Start of Available data

(** The amended C5 on a zone connection and on a login connection. *)
Lemma sendPacket_transforms_on_zone_only_witness :
  (sendPacket Demo.frame8 Demo.zone_connection).2
  = [CryptProcess Demo.frame8;
     SocketSend 0 (crypt_process (crypt Demo.zone_connection) Demo.frame8).2]
  ∧ sendPacket Demo.frame8 Demo.login_connection
    = (Demo.login_connection, [SocketSend 0 Demo.frame8]).
Proof.
  split.
  - rewrite (proj1 (sendPacket_transforms_on_zone_only
                      Demo.zone_connection Demo.frame8) 0); reflexivity.
  - apply (proj1 (proj2 (sendPacket_transforms_on_zone_only
                           Demo.login_connection Demo.frame8)) 0);
      reflexivity.
Defined.

(** C10 on a zone connection whose keepalive timer 7 is running. *)
Lemma onClose_keeps_active_reference_witness :
  ∃ c, setPing 7 Demo.zone_connection = Some (c, [SetInterval 7])
     ∧ (onClose 0 c).2 = [ClearInterval 7; ShowErrorBox]
     ∧ _sockets (onClose 0 c).1 = []
     ∧ _socket (onClose 0 c).1 = Some 0
     ∧ send Demo.frame8 (onClose 0 c).1
       = ((onClose 0 c).1, [SocketSend 0 Demo.frame8]).
Proof.
  eexists. split; [reflexivity|].
  match goal with |- (onClose 0 ?c).2 = _ ∧ _ =>
    pose proof (onClose_keeps_active_reference c 0 eq_refl) as H end.
  destruct H as (_ & Ht & Hl & _ & Ha & Hsend & _).
  split; [apply Ht; reflexivity|].
  split; [rewrite Hl; reflexivity|].
  split; [exact Ha|]. apply Hsend.
Defined.

(** ** The reassembly loop *)

Section ReassemblyProperties.
Context {Data Handler : Type}.
Implicit Types (packets : gmap string (Packets Data Handler))
  (packet : Packets Data Handler) (fp : BinaryReader) (ver : PacketVer)
  (evs : list (Event Data Handler)) (b : list byte).

(** The view from [offset] to the end of the buffer is its tail. *)
Lemma Uint8Array_tail b offset :
  Uint8Array b offset (length b - offset) = drop offset b.
Proof. unfold Uint8Array. apply take_ge. by rewrite length_drop. Qed.

Lemma u16_at_is_Some b pos : pos + 2 ≤ length b → is_Some (u16_at b pos).
Proof.
  intros H. unfold u16_at.
  destruct (lookup_lt_is_Some_2 b pos) as [lo ->]; [lia|].
  destruct (lookup_lt_is_Some_2 b (S pos)) as [hi ->]; [lia|]. eauto.
Qed.

Lemma u16_at_app_r (pre : list byte) b pos :
  u16_at (pre ++ b) (length pre + pos) = u16_at b pos.
Proof.
  unfold u16_at.
  replace (S (length pre + pos)) with (length pre + S pos) by lia.
  rewrite !lookup_app_r by lia.
  by replace (length pre + pos - length pre) with pos by lia;
     replace (length pre + S pos - length pre) with (S pos) by lia.
Qed.

Lemma u16_at_app_l b (post : list byte) pos :
  pos + 2 ≤ length b → u16_at (b ++ post) pos = u16_at b pos.
Proof.
  intros H. unfold u16_at. by rewrite !lookup_app_l by lia.
Qed.

Lemma readUShort_Some fp v fp' :
  readUShort fp = Some (v, fp') →
  u16_at (buffer fp) (cursor fp) = Some v ∧ fp' = seek (cursor fp + 2) fp.
Proof.
  unfold readUShort. destruct (u16_at (buffer fp) (cursor fp)); [|done].
  by intros [= <- <-].
Qed.

Lemma readUShort_in_range fp :
  cursor fp + 2 ≤ fp_length fp → is_Some (readUShort fp).
Proof.
  intros H. unfold readUShort.
  destruct (u16_at_is_Some (buffer fp) (cursor fp) H) as [v ->]. eauto.
Qed.

(** After the length of a frame is known the cursor stands right behind
    the frame's header, over the same bytes. *)
Lemma packet_length_Length packet offset fp length fp' :
  packet_length packet offset fp = Length length fp' →
  buffer fp' = buffer fp ∧ cursor fp' + 2 = cursor fp + header_size packet.
Proof.
  unfold packet_length, header_size.
  destruct (size packet <? 0)%Z.
  - destruct (fp_length fp <=? offset + 4); [done|].
    destruct (readUShort fp) as [[l fp2]|] eqn:Hr; [|done].
    intros [= <- <-]. apply readUShort_Some in Hr as [_ ->].
    split; [done|simpl; lia].
  - intros [= <- <-]. split; [done|lia].
Qed.

(** Both reads of the loop are guarded: no turn ends in a RangeError. *)
Lemma body_no_raise packets fp ver e : body packets fp ver ≠ Raise e.
Proof.
  unfold body.
  destruct (Nat.leb_spec (fp_length fp) (tell fp + 2)) as [|H2]; [done|].
  destruct (readUShort fp) as [[id fp1]|] eqn:Hr1.
  2:{ destruct (readUShort_in_range fp) as [? ?]; [unfold tell in H2; lia|congruence]. }
  apply readUShort_Some in Hr1 as [_ ->].
  destruct (lookup_packet packets id) as [packet|]; [|done].
  unfold packet_length.
  destruct (size packet <? 0)%Z.
  - destruct (Nat.leb_spec (fp_length (seek (cursor fp + 2) fp)) (tell fp + 4))
      as [|H4]; [done|].
    destruct (readUShort (seek (cursor fp + 2) fp)) as [[l fp2]|] eqn:Hr2.
    + unfold parse_packet.
      repeat (case_match; try done).
    + destruct (readUShort_in_range (seek (cursor fp + 2) fp)) as [? ?];
        [unfold fp_length, tell in *; simpl in *; lia|congruence].
  - unfold parse_packet. repeat (case_match; try done).
Qed.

End of Available data

▸ **Task to carry out**: When you reach the line containing "by intros [= <- <-]." in the data above, start copying exactly, and stop after the line containing "apply readUShort_Some in Hr1 as [_ ->].".

▸ **Task result**:
  by intros [= <- <-].
Qed.

Lemma readUShort_in_range fp :
  cursor fp + 2 ≤ fp_length fp → is_Some (readUShort fp).
Proof.
  intros H. unfold readUShort.
  destruct (u16_at_is_Some (buffer fp) (cursor fp) H) as [v ->]. eauto.
Qed.

(** After the length of a frame is known the cursor stands right behind
    the frame's header, over the same bytes. *)
Lemma packet_length_Length packet offset fp length fp' :
  packet_length packet offset fp = Length length fp' →
  buffer fp' = buffer fp ∧ cursor fp' + 2 = cursor fp + header_size packet.
Proof.
  unfold packet_length, header_size.
  destruct (size packet <? 0)%Z.
  - destruct (fp_length fp <=? offset + 4); [done|].
    destruct (readUShort fp) as [[l fp2]|] eqn:Hr; [|done].
    intros [= <- <-]. apply readUShort_Some in Hr as [_ ->].
    split; [done|simpl; lia].
  - intros [= <- <-]. split; [done|lia].
Qed.

(** Both reads of the loop are guarded: no turn ends in a RangeError. *)
Lemma body_no_raise packets fp ver e : body packets fp ver ≠ Raise e.
Proof.
  unfold body.
  destruct (Nat.leb_spec (fp_length fp) (tell fp + 2)) as [|H2]; [done|].
  destruct (readUShort fp) as [[id fp1]|] eqn:Hr1.
  2:{ destruct (readUShort_in_range fp) as [? ?]; [unfold tell in H2; lia|congruence]. }
  apply readUShort_Some in Hr1 as [_ ->].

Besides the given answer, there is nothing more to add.